Linn da Quebrada denomina-se "terrorista de género" pela violência discursiva com que reage às agressões.

"O meu corpo é extremamente violentado para que siga determinadas normas, e preciso muitas vezes responder com igual violência. Ser terrorista de género tem que ver com assumir riscos com o meu próprio corpo, estar disposta a matar uma parte de mim".

A canção "A Lenda", que conta a sua história, diz:

"Fraca de fisionomia, muito mais que abusada/ Essa bicha é molotov, o bonde das rejeitada/ Eu fui expulsa da igreja (ela foi desassociada)/Porque 'uma maçã podre deixa as outras contaminada'".

A sua música, que mistura rap e funk, representa pessoas "relegadas ao espaço da rua, da marginalidade".

"Os espaços ocupados pelos trans são espaços a ser invadidos. Não nos querem nas escolas, no mercado de trabalho. Agora estamos a ocupar esses espaços", explica.

"Bixa"

Raquel Virgínia, de 28 anos, nascida em São Paulo, e Assucena Assucena, 29, baiana de Vitória da Conquista, formam, com Rafael Acerbi, a banda As Bahias e a Cozinha Mineira, que lança o álbum "Bixa", um jogo de palavras com o termo bicha e a letra x, alusiva à neutralidade de género.

As Bahias e a Cozinha Mineira

Conheceram-se há sete anos quando estudavam História na Universidade de São Paulo.

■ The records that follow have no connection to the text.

(* ===== verification/ChatWindows.v ===== *)
(** * The windows of the chat interfaces

    [ui_init], [ui_resize_windows] and [ui_destroy] of both [client_ui.c], as far as the life of the three windows and of curses goes
    (ChatUi.v has what they draw).  [newwin] may fail; using or freeing a window that was freed is undefined. *)

From S2P Require Import Prelude.

(** Whether the screen is in curses mode, the windows that exist, the number of the next one, and the three
    variables. *)
Record screen := mkScreen {
  curses : bool;
  live : gset nat;
  fresh : nat;
  win_output : option nat;
  win_clients : option nat;
  win_input : option nat;
  winch_handler : bool
}.

Definition initial : screen := mkScreen false ∅ 0 None None None false.

(** [if (win) { delwin(win); win = NULL; }] *)
Definition delwin (w : option nat) (l : gset nat) : option (gset nat) :=
  match w with
  | None => Some l
  | Some n => if bool_decide (n ∈ l) then Some (l ∖ {[n]}) else None
  end.

Definition delete_all (s : screen) : option (gset nat) :=
  l ← delwin (win_output s) (live s);
  l ← delwin (win_clients s) l;
  delwin (win_input s) l.

(** [newwin]: [ok] is whether there is memory for it. *)
Definition newwin (ok : bool) (ln : gset nat * nat) : option nat * (gset nat * nat) :=
  if ok then (Some ln.2, ({[ln.2]} ∪ ln.1, S ln.2)) else (None, ln).

(** Which of the three windows can be made. *)
Definition memory : Type := bool * bool * bool.

Definition ui_resize_windows (m : memory) (s : screen) : option screen :=
  l ← delete_all s;
  let '(wo, ln) := newwin m.1.1 (l, fresh s) in
  let '(wc, ln) := newwin m.1.2 ln in
  let '(wi, ln) := newwin m.2 ln in
  Some (mkScreen (curses s) ln.1 ln.2 wo wc wi (winch_handler s)).

Definition ui_init (m : memory) (s : screen) : option screen :=
  ui_resize_windows m (mkScreen true (live s) (fresh s) (win_output s) (win_clients s) (win_input s) true).

(** The loop makes the windows anew for every change of the size. *)
Fixpoint resizes (ms : list memory) (s : screen) : option screen :=
  match ms with [] => Some s | m :: ms' => s' ← ui_resize_windows m s; resizes ms' s' end.

Definition ui_destroy (s : screen) : option screen :=
  l ← delete_all s; Some (mkScreen false l (fresh s) None None None (winch_handler s)).

(** [main] between the start of the core and its end. *)
Definition session (m : memory) (ms : list memory) : option screen :=
  s ← ui_init m initial; s ← resizes ms s; ui_destroy s.

(** ** Lemmas *)

(** The windows that exist are those in the variables. *)
Definition owned (s : screen) : list nat :=
  option_list (win_output s) ++ option_list (win_clients s) ++ option_list (win_input s).

Record screen_ok (s : screen) : Prop := {
  so_live : live s = list_to_set (owned s);
  so_distinct : NoDup (owned s);
  so_fresh : Forall (fun n => (n < fresh s)%nat) (owned s)
}.

Lemma delwin_spec w t : NoDup (option_list w ++ t) ->
  delwin w (list_to_set (option_list w ++ t)) = Some (list_to_set t).
Proof.
  intros Hd. destruct w as [n|]; [|done]. cbn in *. inversion_clear Hd as [|? ? Hn _].
  rewrite bool_decide_true by set_solver. f_equal. set_solver.
Qed.

Lemma delete_all_ok s : screen_ok s -> delete_all s = Some ∅.
Proof.
  intros [Hl Hd _]. unfold delete_all, owned in *. rewrite Hl.
  rewrite delwin_spec by done. cbn [mbind option_bind]. apply NoDup_app in Hd as (_ & _ & Hd).
  rewrite delwin_spec by done. cbn [mbind option_bind]. apply NoDup_app in Hd as (_ & _ & Hd).
  pose proof (delwin_spec (win_input s) []) as H. rewrite app_nil_r in H. by apply H.
Qed.

Lemma win_resize_ok m s :
  screen_ok s -> exists s', ui_resize_windows m s = Some s' /\ screen_ok s' /\ curses s' = curses s /\ winch_handler s' = winch_handler s.
Proof.
  intros Hs. unfold ui_resize_windows. rewrite (delete_all_ok s Hs). cbn [mbind option_bind].
  destruct m as [[[] []] []]; (eexists; split; [reflexivity|]);
    (split; [|done]); (split; unfold owned; cbn; [set_solver|repeat constructor; set_solver by lia|repeat constructor; lia]).
Qed.

Lemma resizes_ok ms s :
  screen_ok s -> exists s', resizes ms s = Some s' /\ screen_ok s' /\ curses s' = curses s.
Proof.
  revert s. induction ms as [|m ms IH]; intros s Hs; cbn; [by exists s|].
  destruct (win_resize_ok m s Hs) as (s' & -> & Hs' & Hc & _). cbn [mbind option_bind]. destruct (IH s' Hs') as (s2 & -> & ? & ?).
  exists s2. split_and!; congruence || done.
Qed.

Lemma initial_ok s : live s = ∅ -> win_output s = None -> win_clients s = None -> win_input s = None -> screen_ok s.
Proof. intros Hl Ho Hc Hi. split; unfold owned; rewrite ?Hl, Ho, Hc, Hi; [done|constructor|constructor]. Qed.

(** ** Properties *)

(** However often the terminal changes its size, and whatever [newwin] can do, no window is freed twice, at most three exist at
    any time, and at the end of [main] none is left and the terminal has left curses mode. *)
Theorem chat_windows_freed m ms :
  (exists s, (s0 ← ui_init m initial; resizes ms s0) = Some s /\ (size (live s) <= 3)%nat /\ curses s = true) /\
  (exists s, session m ms = Some s /\ live s = ∅ /\ curses s = false).
Proof.
  unfold session, ui_init. set (s0 := mkScreen true _ _ _ _ _ true).
  destruct (win_resize_ok m s0) as (s1 & -> & H1 & Hc1 & _); [by apply initial_ok|]. cbn [mbind option_bind].
  destruct (resizes_ok ms s1 H1) as (s2 & -> & H2 & Hc2). cbn [mbind option_bind]. split.
  - exists s2. split_and!; [done| |by rewrite Hc2, Hc1].
    rewrite (so_live _ H2), size_list_to_set by apply (so_distinct _ H2). unfold owned. rewrite !length_app.
    destruct (win_output s2), (win_clients s2), (win_input s2); cbn; lia.
  - unfold ui_destroy. rewrite (delete_all_ok s2 H2). by eexists.
Qed.

(** The interface of the shared memory chat has the same functions. *)
Definition shm_ui_init := ui_init.
Definition shm_ui_destroy := ui_destroy.
Definition shm_delete_all := delete_all.
(* ===== verification/SimpleShell.v ===== *)
(** * The shell without pipelines

    [processes/bash_equivalent/src/main.c]: the loop of [main]; [parse_input] is the one of
    the shell with pipelines.  The result is what the shell does, in order: the programs it
    starts and waits for, with the arguments each is given. *)

From S2P Require Import Prelude CString Shell.

(** [fork] gives no process, or a child that calls [execvp] with the arguments (with no
    word on the line, with a null pointer) and for which the parent waits. *)
Inductive event := ForkFailed | Ran (args : list cstr).

Definition simple_parse_input (input : cstr) : list cstr := parse_input input.

(** The loop of [main] up to the end of the input or ["exit"]; [fork_ok] is asked with the
    number of the line. *)
Fixpoint simple_main_loop (fuel : nat) (fork_ok : nat -> bool) (n : nat) (input : list byte)
  : option (list event) :=
  match fuel with
  | O => None
  | S k =>
      match fgets MAX_LINE input with
      | None => Some []
      | Some (raw, rest) =>
          let line := c_str raw in
          if streq line [NL] then simple_main_loop k fork_ok (S n) rest
          else
            let line := chop_newline line in
            if streq line (lit "exit") then Some []
            else
              let e := if fork_ok n then Ran (simple_parse_input line) else ForkFailed in
              es ← simple_main_loop k fork_ok (S n) rest; Some (e :: es)
      end
  end.

(** ** Lemmas *)

(** A round reads at least a byte. *)
Lemma simple_shell_terminates fuel fork_ok n input :
  (length input < fuel)%nat -> is_Some (simple_main_loop fuel fork_ok n input).
Proof.
  revert n input. induction fuel as [|k IH]; intros n input Hl; [lia|]. cbn [simple_main_loop].
  destruct (fgets MAX_LINE input) as [[raw rest]|] eqn:E; [|by eexists].
  apply fgets_progress in E as Hp; [|unfold MAX_LINE; lia]. cbv zeta.
  destruct (streq (c_str raw) [NL]); [apply IH; lia|].
  destruct (streq _ _); [by eexists|].
  destruct (IH (S n) rest) as [es ->]; [lia|]. simpl. eauto.
Qed.

(** A property of the bytes of the words and of the blank holds of the line. *)
Lemma Forall_join (P : byte -> Prop) ws : P SP -> Forall (Forall P) ws -> Forall P (join SP ws).
Proof.
  intros Hs HF. destruct HF as [|w ws Hw HF]; [done|]. simpl. apply Forall_app_2; [done|].
  induction HF as [|v ws Hv _ IH]; [done|]. csimpl. constructor; [done|]. by apply Forall_app_2.
Qed.

(** The words of a line, up to 63 of them, are the arguments. *)
Lemma simple_shell_runs_words k fork_ok n ws rest :
  Forall (word [SP; NL]) ws -> Forall (fun w => NUL ∉ w) ws ->
  ws <> [] -> ws <> [lit "exit"] -> (length ws < MAX_ARGS)%nat -> (length (join SP ws) + 1 < MAX_LINE)%nat ->
  simple_main_loop (S k) fork_ok n (join SP ws ++ NL :: rest) =
    (es ← simple_main_loop k fork_ok (S n) rest;
     Some ((if fork_ok n then Ran ws else ForkFailed) :: es)).
Proof.
  intros Hw Hn Hne Hex Hl Hlen. cbn [simple_main_loop].
  assert (Forall (fun c => c <> NL) (join SP ws)) as HNL.
  { apply Forall_join; [done|]. eapply Forall_impl; [exact Hw|]. intros w [_ Hc].
    eapply Forall_impl; [exact Hc|]. set_solver. }
  assert (Forall (fun c => c <> NUL) (join SP ws)) as HNUL.
  { apply Forall_join; [done|]. eapply Forall_impl; [exact Hn|]. intros w Hc. apply Forall_forall.
    intros c Hin ->. done. }
  rewrite fgets_line by done. cbv zeta.
  assert (c_str (join SP ws ++ [NL]) = join SP ws ++ [NL]) as ->.
  { apply take_while_all, Forall_app_2; [|by list_forall].
    eapply Forall_impl; [exact HNUL|]. intros c Hc. by apply negb_true_iff, Z.eqb_neq. }
  assert (join SP ws <> []) as Hj.
  { destruct Hw as [|w ws [Hw0 _] _]; [done|]. simpl. by destruct w. }
  assert (streq (join SP ws ++ [NL]) [NL] = false) as ->.
  { apply bool_decide_eq_false. intros H. apply Hj. by apply (app_inj_2 _ [] [NL] [NL]). }
  assert (chop_newline (join SP ws ++ [NL]) = join SP ws) as ->.
  { unfold chop_newline. rewrite take_while_app_all; [by rewrite app_nil_r|].
    eapply Forall_impl; [exact HNL|]. intros c Hc. by apply negb_true_iff, Z.eqb_neq. }
  pose proof (parse_input_join ws Hw Hl) as Hp.
  assert (streq (join SP ws) (lit "exit") = false) as ->.
  { apply bool_decide_eq_false. intros H. apply Hex. by rewrite <- Hp, H. }
  unfold simple_parse_input. by rewrite Hp.
Qed.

Elas cantam e compõem, inspiradas na cantora Gal Costa.

"A gente traz um novo olhar para a música popular brasileira - sob a nova perspectiva de duas mulheres trans", explica Assucena à AFP.

Para Assucena, a transição "é um processo doloroso porque envolve conceitos fundamentais para qualquer vivência em comunidade: família, religiosidade, o conceito de ser homem ou mulher".

A dificuldade maior "é encarar a sociedade, que é extremamente transfóbica", reforça Raquel, mulher negra e trans.

"À medida que a minha transição ficava mais evidente, mais as pessoas achavam que eu era prostituta e que devia frequentar lugares destinados mulheres negras com o meu fenótipo", relata.

"Diva ou militante"

Priscila Nogueira foi registada como Ângelo há 28 anos em Marechal Hermes, zona norte carioca. Conhecida como Mulher Pepita no mundo do funk, canta músicas de forte conotação sexual e atua como militante trans.

Mulher Pepita

"Diva nunca, militante sim", define-se Priscila, que atua numa boate no centro da cidade.

"Acho que a gente está a conseguir rachar essa barreira do preconceito", garante.

O sucesso - Priscila tem mais de cem mil seguidores no Facebook - não a tornou invulnerável a ataques.

"Quando saiu o meu primeiro vídeo, achavam que eu era uma mutante, ofendiam-se", afirma Pepita, que tomou hormonas sem acompanhamento médico para transformar o corpo, o que desaconselha devido às alterações no humor que sofreu.

Mas não desanima: "nem que seja a última coisa que eu faça, ainda vou ver minha bandeira respeitada".